The U.S. Treasury on Thursday released its formal announcement of a reissue of CUSIP 912810QV3, which will mature on February 15, 2042, making this a 29-year 4-month TIPS. It has a coupon rate of 0.75%, but will likely auction on Oct. 18 with a yield to maturity of about 0.38%.
That means buyers will have to pay money upfront to get this issue, since they will be getting interest payments about 0.37% higher than the auctioned yield. When you project that across 30 years, the cost will end up being about $110 to $111 per $100 of value.
Let’s say a buyer wanted $10,000 of this TIPS. It would cost that buyer about $11,100. In return, the buyer will receive taxable interest payments of 0.75% a year on a principal balance that will rise with the inflation rate for 30 years (and also be taxed each year for the increase, unless the TIPS is in a tax-deferred account).
Simple? Right. The only questions the buyer should ask are: 1) Will I be alive in 30 years? 2) Or if I sell before maturity, what will this TIPS be worth? While it may gain value in the short term, it is highly likely to lose value over the long term … my opinion. 3) Or, if I am committed to holding to maturity, can I live with a record-low interest rate and probable decline over time of this TIPS’ market value, even though I am holding to maturity?

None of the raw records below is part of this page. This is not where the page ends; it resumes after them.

(** * URL shortener with click analytics: a shallow embedding of [app/main.py]

    The service stores two tables, [url_mappings] and [clicks], in a SQLite
    database reached through a SQLAlchemy session, and exposes three
    handlers: [create_short_url], [redirect_short_code] and [get_stats].

    The embedding keeps the handlers in the shape they have in the source:
    a small state-and-exception monad [M] threads the database, the
    per-request session, the random generator and the clock, and Python's
    [raise] / [try ... except] are [raise] and [try_except]. *)

From Stdlib Require Import List String Ascii ZArith Arith Lia Bool.
Import ListNotations.
Local Open Scope string_scope.
Local Open Scope Z_scope.

(** ** Database models *)

(** A [DateTime] column value; only equality of timestamps matters here. *)
Definition datetime := Z.

Module UrlMapping.
(** Rows of [url_mappings]. *)
Record t := mk {
  id : Z;
  original_url : string;
  short_code : string;
  created_at : datetime
}.
End UrlMapping.

Module Click.
(** Rows of [clicks]. *)
Record t := mk {
  id : Z;
  url_id : Z;
  clicked_at : datetime;
  ip_address : string;
  user_agent : string
}.
End Click.

(** The persisted state: both tables, in insertion (rowid) order. *)
Record Store := mkStore {
  url_mappings : list UrlMapping.t;
  clicks : list Click.t
}.

Definition empty_store : Store := mkStore [] [].

(** ** Pydantic models *)

Module ShortenRequest.
(** [original_url] is the validated [HttpUrl]; the field holds [str] of it,
    which is the only way the handler ever reads it. *)
Record t := mk { original_url : string }.
End ShortenRequest.

Module ShortenResponse.
Record t := mk { short_code : string; original_url : string }.
End ShortenResponse.

Module StatsResponse.
Record t := mk {
  short_code : string;
  original_url : string;
  total_clicks : Z;
  created_at : datetime
}.
End StatsResponse.

Module RedirectResponse.
(** The arguments the handler passes to [RedirectResponse]. *)
Record t := mk { url : string; status_code : Z }.
End RedirectResponse.

Module Request.
Record Address := mkAddress { host : string; port : Z }.
(** [client] is [None] when the server gave no peer address; [headers]
    are the request's headers in order, names already lower-cased as the
    ASGI server delivers them. *)
Record t := mk {
  client : option Address;
  headers : list (string * string)
}.

(** [request.headers.get(key, default)]: the first header named [key]. *)
Fixpoint headers_get (hs : list (string * string)) (key default : string)
  : string :=
  match hs with
  | [] => default
  | (k, v) :: rest =>
      if String.eqb k key then v else headers_get rest key default
  end.
End Request.

(** ** The world a handler runs in *)

(** [random]'s generator: the sequence of raw draws it will deliver, and how
    many have been consumed. *)
Record Rng := mkRng { rand_tape : nat -> nat; rand_pos : nat }.

(** The clock: the values successive [datetime.utcnow()] calls return. *)
Record Clock := mkClock { clock_tape : nat -> datetime; clock_pos : nat }.

(** Objects added to the session and not yet flushed ([db.new]). *)
Inductive Pending :=
| NewUrlMapping (original_url short_code : string)
| NewClick (url_id : Z) (ip_address user_agent : string).

Record World := mkWorld {
  store : Store;
  session_new : list Pending;
  rng : Rng;
  clock : Clock
}.

(** ** Exceptions and the handler monad *)

Inductive exn :=
| IntegrityError
| HTTPException (status_code : Z) (detail : string)
| IndexError
| InvalidRequestError.

Inductive result (A : Type) :=
| Return (a : A)
| Raise (e : exn).
Arguments Return {A} a.
Arguments Raise {A} e.

Definition M (A : Type) : Type := World -> result A * World.

Definition ret {A} (a : A) : M A := fun w => (Return a, w).

Definition raise {A} (e : exn) : M A := fun w => (Raise e, w).

Definition bind {A B} (m : M A) (k : A -> M B) : M B :=
  fun w =>
    match m w with
    | (Return a, w') => k a w'
    | (Raise e, w') => (Raise e, w')
    end.

(** [try: body except: handler]; the handler re-raises what it does not
    catch. State changes made by [body] before the exception stay. *)
Definition try_except {A} (body : M A) (handler : exn -> M A) : M A :=
  fun w =>
    match body w with
    | (Return a, w') => (Return a, w')
    | (Raise e, w') => handler e w'
    end.

Declare Scope py_scope.
Delimit Scope py_scope with py.
Notation "x <- m ;; k" := (bind m (fun x => k))
  (at level 61, m at next level, right associativity) : py_scope.
Notation "m ;; k" := (bind m (fun _ => k))
  (at level 61, right associativity) : py_scope.
Local Open Scope py_scope.

(** ** Constants *)

Definition digits : string := "0123456789".
Definition ascii_lowercase : string := "abcdefghijklmnopqrstuvwxyz".
Definition ascii_uppercase : string := "ABCDEFGHIJKLMNOPQRSTUVWXYZ".
Definition ascii_letters : string := ascii_lowercase ++ ascii_uppercase.

Definition BASE62_CHARS : string := digits ++ ascii_letters.

(** ** Helper functions *)

(** [random._randbelow(n)]: one draw, reduced into [0, n). *)
Definition randbelow (n : nat) : M nat :=
  fun w =>
    let g := rng w in
    (Return (Nat.modulo (rand_tape g (rand_pos g)) n),
     mkWorld (store w) (session_new w)
             (mkRng (rand_tape g) (S (rand_pos g))) (clock w)).

(** [random.choice(seq)]: [seq[_randbelow(len(seq))]], an [IndexError] on
    the empty sequence. *)
Definition choice (seq : string) : M ascii :=
  match String.length seq with
  | O => raise IndexError
  | n =>
      i <- randbelow n ;;
      match String.get i seq with
      | Some c => ret c
      | None => raise IndexError
      end
  end.

(** The generator expression [random.choice(BASE62_CHARS) for _ in
    range(length)] joined into a string; [count] is the length of
    [range(length)]. *)
Fixpoint join_choices (count : nat) : M string :=
  match count with
  | O => ret EmptyString
  | S count' =>
      c <- choice BASE62_CHARS ;;
      rest <- join_choices count' ;;
      ret (String c rest)
  end.

(** [range(length)] is empty for a negative [length]. *)
Definition generate_short_code (length : Z) : M string :=
  join_choices (Z.to_nat length).

Definition default_length : Z := 7.

(** ** The session and the storage engine *)

Definition tick (ck : Clock) : Clock :=
  mkClock (clock_tape ck) (S (clock_pos ck)).

Definition now_of (ck : Clock) : datetime := clock_tape ck (clock_pos ck).

(** SQLite's rowid for an [INTEGER PRIMARY KEY] column left unset: one more
    than the largest in the table, 1 in an empty table. *)
Definition next_rowid (ids : list Z) : Z := 1 + fold_right Z.max 0 ids.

The one appeal of this issue is that it does actually carry a positive yield over the inflation rate. Only TIPS maturing in 2040 and beyond still carry a positive yield, a remarkable plunge in rates that began in mid-2011 as the Fed began manipulating the Treasury market to force interest rates down. You can see that trend in the history of CUSIP 912810QV3.

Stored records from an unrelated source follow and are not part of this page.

(* ===== verification/Pmm.v ===== *)
(** * Physical memory manager ([kernel/pmm.c], [kernel/pmm.h], [kernel/multiboot.h])

    The bitmap allocator of 4 KiB frames: the byte bitmap with the code's bit
    operations, the region table, [pmm_init] over a Multiboot memory map read
    from physical memory, allocation and release.  The interface
    [FrameAllocator] is what the virtual memory manager and the heap rely on;
    the instance at the end of the file discharges it from the bitmap code. *)

From stdpp Require Import base list gmap numbers option tactics strings.
From Stdlib Require Import Lia ZArith.
From S2P Require Import Prelude PhysMem.

Definition PAGE_SIZE : Z := 4096.
Definition BITMAP_SIZE : Z := 4096.
Definition MAX_PMM_REGIONS : Z := 64.
Definition BIOS_BOOT_RESERVED_END : Z := 0x000FFFFF.

(** ** What a frame allocator promises its clients

    [fa_used s f] says frame number [f] is not available.  [fa_alloc] answers
    the physical address of a frame, or 0 when every frame below [fa_total] is
    taken. *)

Class FrameAllocator (A : Type) := {
  fa_alloc : M A Z;
  fa_free : Z -> M A unit;
  fa_wf : A -> Prop;
  fa_used : A -> Z -> Prop;
  fa_limit : Z;
  fa_total : A -> Z;
  fa_limit_range : 0 <= fa_limit <= 1048576;
  fa_alloc_spec : forall s, fa_wf s ->
    wp fa_alloc (fun p s' => fa_wf s' /\ fa_total s' = fa_total s /\
      ((p = 0 /\ s' = s /\ forall f, 0 <= f < fa_total s -> fa_used s f) \/
       (exists f, p = f * 4096 /\ 0 < f < fa_limit /\ f < fa_total s /\ ~ fa_used s f /\
          forall g, 0 <= g < fa_limit -> (fa_used s' g <-> fa_used s g \/ g = f)))) s;
  fa_free_spec : forall s p, fa_wf s -> 4096 <= p < fa_limit * 4096 ->
    wp (fa_free p) (fun _ s' => fa_wf s' /\ fa_total s' = fa_total s /\
      forall g, 0 <= g < fa_limit -> (fa_used s' g <-> fa_used s g /\ g <> p / 4096)) s;
}.

(** ** State of [pmm.c] *)

Record physical_region := mkRegion {
  start_frame : Z;
  end_frame : Z;
  rtype : Z;
}.

(** [pmm_regions] holds the first [pmm_region_count] entries of the C array. *)
Record pmm := mkPmm {
  pmm_bitmap : list Z;
  pmm_regions : list physical_region;
  total_frames : Z;
}.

First auction, Feb, 16, 2012: Yield to maturity of 0.770%
First reissue, June 21, 2012: Yield to maturity of 0.520%
Upcoming reissue, Oct. 18, 2012: Likely yield of about 0.38%
Who would buy this? Getting a yield above the inflation rate would look especially appealing to someone worried about very high future inflation and trying to protect against that inflation in coming years. This TIPS also could be appealing to big money managers (pension funds, international banks, etc.) that need the inflation protection.
But this issue will be very expensive (meaning the yield will be very low and the upfront cost very high). Here is the history of all 30-year TIPS auctions and reissues. Note that in June 2011 – 16 months ago – a 30-year TIPS reissue had a yield of 1.744%:
30-year breakeven rate. We look at the breakeven rate with each TIPS issue to see how it compares with a traditional Treasury. On Friday, the 30-year Treasury yield closed at 2.83%. Since this TIPS reissue will likely carry a yield of about 0.38%, the 30-year breakeven rate is currently 2.45%. So, if inflation runs more than 2.45% on average, the buyer of this TIPS will beat an investment in a 30-year Treasury.

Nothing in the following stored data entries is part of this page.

(** Writing entry [k] of the table of slot [i] changes one translation. *)
Lemma table_write i k v :
  0 <= i < 1023 -> 0 <= k < 1024 -> present (pde m d i) = true ->
  let m' := write32 m (4096 * pde_frame m d i + 4 * k) v in
  (forall j, 0 <= j < 1024 -> pde m' d j = pde m d j) /\ tables_ok m' d /\
  (forall pg, 0 <= pg < 1048576 -> pg <> i * 1024 + k ->
     walk m' (4096 * d) pg = walk m (4096 * d) pg) /\
  walk m' (4096 * d) (i * 1024 + k) =
    if present (u32 v) then Some (4096 * (u32 v / 4096)) else None.
Proof using Hok Hd.
  intros Hi Hk Hp m'. destruct (to_self _ _ Hok) as [Hs1 Hs2].
  assert (forall j, 0 <= j < 1024 -> pde m' d j = pde m d j) as Hpde.
  { intros j Hj. unfold pde, m'. rewrite ent_write by done.
    rewrite decide_False; [done|]. intros [He _]. by apply (pde_frame_ne i). }
  assert (tables_ok m' d) as Hok'.
  { pose proof (to_kernel _ _ Hok).
    split; unfold pde_frame; rewrite ?Hpde by lia; [done..|].
    intros i' j' Hi' Hj'. rewrite !Hpde by lia. by apply (to_inj _ _ Hok). }
  split_and!; [done|done| |].
  - intros pg Hpg Hne. destruct (page_index pg Hpg) as [Hj Hl].
    rewrite !walk_spec by done. unfold pde_frame at 1. rewrite !Hpde by lia.
    destruct (present (pde m d (pg / 1024))) eqn:Hpj; [|done].
    change (pde m d (pg / 1024) / 4096) with (pde_frame m d (pg / 1024)).
    unfold m'. rewrite ent_write by done. rewrite decide_False; [done|].
    intros [He ->]. apply Hne. apply (to_inj _ _ Hok) in He as ->; [|lia|lia|done|done].
    rewrite (Z.div_mod pg 1024) at 1 by lia. lia.
  - destruct (page_split i k Hk) as [E1 E2].
    rewrite walk_spec, E1, E2 by done. unfold pde_frame. rewrite Hpde, Hp by lia. cbv zeta.
    change (pde m d i / 4096) with (pde_frame m d i).
    unfold m'. by rewrite ent_write, decide_True by done.
Qed.

(** Linking a zeroed fresh frame [n] into the absent slot [i]. *)
Lemma link_table i n f :
  0 <= i < 1023 -> present (pde m d i) = false -> 0 <= n < 1048576 -> 0 <= f < 4096 ->
  fresh_frame m d n -> (forall k, 0 <= k < 1024 -> ent m (4096 * n) k = 0) ->
  let m' := write32 m (4096 * d + 4 * i) (mk_entry n f) in
  (forall j, 0 <= j < 1024 ->
     pde m' d j = if decide (j = i) then mk_entry n f else pde m d j) /\
  tables_ok m' d /\
  (forall pg, 0 <= pg < 1048576 ->
     walk m' (4096 * d) pg =
     if decide (pg = 1023 * 1024 + i) then Some (4096 * n) else walk m (4096 * d) pg).
Proof using Hok Hd.
  intros Hi Habs Hn Hf Hfresh Hzero m'. destruct (to_self _ _ Hok) as [Hs1 Hs2].
  pose proof (to_kernel _ _ Hok) as Hkern.
  assert (i <> 768) as Hi768 by congruence.
  assert (n <> d) as Hnd. { intros ->. by apply (Hfresh 1023). }
  assert (u32 (mk_entry n f) = mk_entry n f) as Hu by (by apply u32_small, mk_entry_range).
  assert (forall j, 0 <= j < 1024 ->
     pde m' d j = if decide (j = i) then mk_entry n f else pde m d j) as Hpde.
  { intros j Hj. unfold pde, m'. rewrite ent_write, Hu by lia.
    destruct (decide (j = i)) as [->|Hne]; [by rewrite decide_True|].
    rewrite decide_False; [done|]. intros [_ ?]. congruence. }
  assert (pde_frame m' d i = n) as Hfi.
  { unfold pde_frame. rewrite Hpde, decide_True by (done || lia).
    pose proof (mk_entry_frame n f Hn Hf) as H.
    rewrite entry_frame_spec in H by (by apply mk_entry_range). lia. }
  assert (forall j, 0 <= j < 1024 -> j <> i -> pde_frame m' d j = pde_frame m d j) as Hfj.
  { intros j Hj Hne. unfold pde_frame. by rewrite Hpde, decide_False. }
  assert (tables_ok m' d) as Hok'.
  { split.
    - done.
    - rewrite Hfj, Hpde, decide_False by lia. done.
    - rewrite Hpde, decide_False by lia. done.
    - intros a b Ha Hb. rewrite !Hpde by done.
      destruct (decide (a = i)) as [->|Hai], (decide (b = i)) as [->|Hbi]; intros Hpa Hpb.
      + done.
      + rewrite Hfi, Hfj by done. intros E. by destruct (Hfresh b Hb Hpb).
      + rewrite Hfi, Hfj by done. intros E. by destruct (Hfresh a Ha Hpa).
      + rewrite !Hfj by done. by apply (to_inj _ _ Hok). }
  split_and!; [done|done|].
  intros pg Hpg. destruct (page_index pg Hpg) as [Hj Hl].
  rewrite !walk_spec, Hpde by done.
  destruct (decide (pg / 1024 = i)) as [E|E].
  - rewrite mk_entry_present, E, Hfi. cbv zeta.
    unfold m'. rewrite ent_write by lia. rewrite decide_False by (intros [? _]; congruence).
    rewrite Hzero, Habs by lia. rewrite decide_False; [done|].
    intros ->. destruct (page_split 1023 i ltac:(lia)) as [E1 _]. lia.
  - rewrite Hfj by done. destruct (present (pde m d (pg / 1024))) eqn:Hp.
    + cbv zeta. unfold m'. rewrite ent_write, Hu by lia.
      case_decide as Hc.
      * destruct Hc as [Hc1 Hc2].
        assert (pg / 1024 = 1023) as E3.
        { apply (to_inj _ _ Hok); [lia|lia|done|done|congruence]. }
        rewrite mk_entry_present, decide_True.
        2: { rewrite (Z.div_mod pg 1024) by lia. lia. }
        do 2 f_equal. rewrite <- (Z.mul_cancel_l _ _ 4096) by lia.
        rewrite <- entry_frame_spec by (by apply mk_entry_range). by apply mk_entry_frame.
      * rewrite decide_False; [done|]. intros ->. apply Hc.
        destruct (page_split 1023 i ltac:(lia)) as [E1 E2]. by rewrite E1, E2, Hs2.
    + rewrite decide_False; [done|]. intros ->.
      destruct (page_split 1023 i ltac:(lia)) as [E1 E2]. rewrite E1 in Hp. congruence.
Qed.
End walks.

That is a high breakeven rate, but I think a lot of people believe inflation is likely to run higher than 2.45% over the next 30 years. Blogger Michael Ashton produced this chart to show rolling 10-year inflation rates, compared with the then-current 10-year TIPS breakeven rate of 2.48%:
With the exception of the Great Depression, when the Fed tightened policy as money velocity declined in a manifest error, inflation has almost never been below the current level on a compounded 10-year basis. And it has never, with that singular exception, been very far below the current level. Ergo, inflation insurance is very cheap, even though 10-year breakevens are not far from all-time highs (since TIPS began, in 1997).
I advise reading this blog, which ends with a very funny (and brilliant) graphic on inflation-protection decisions. But keep in mind that Ashton is advising big money managers, not small investors. Inflation protection is ‘cheap’ for the big money group, but still rather expensive for the small investor looking for a super-safe investment.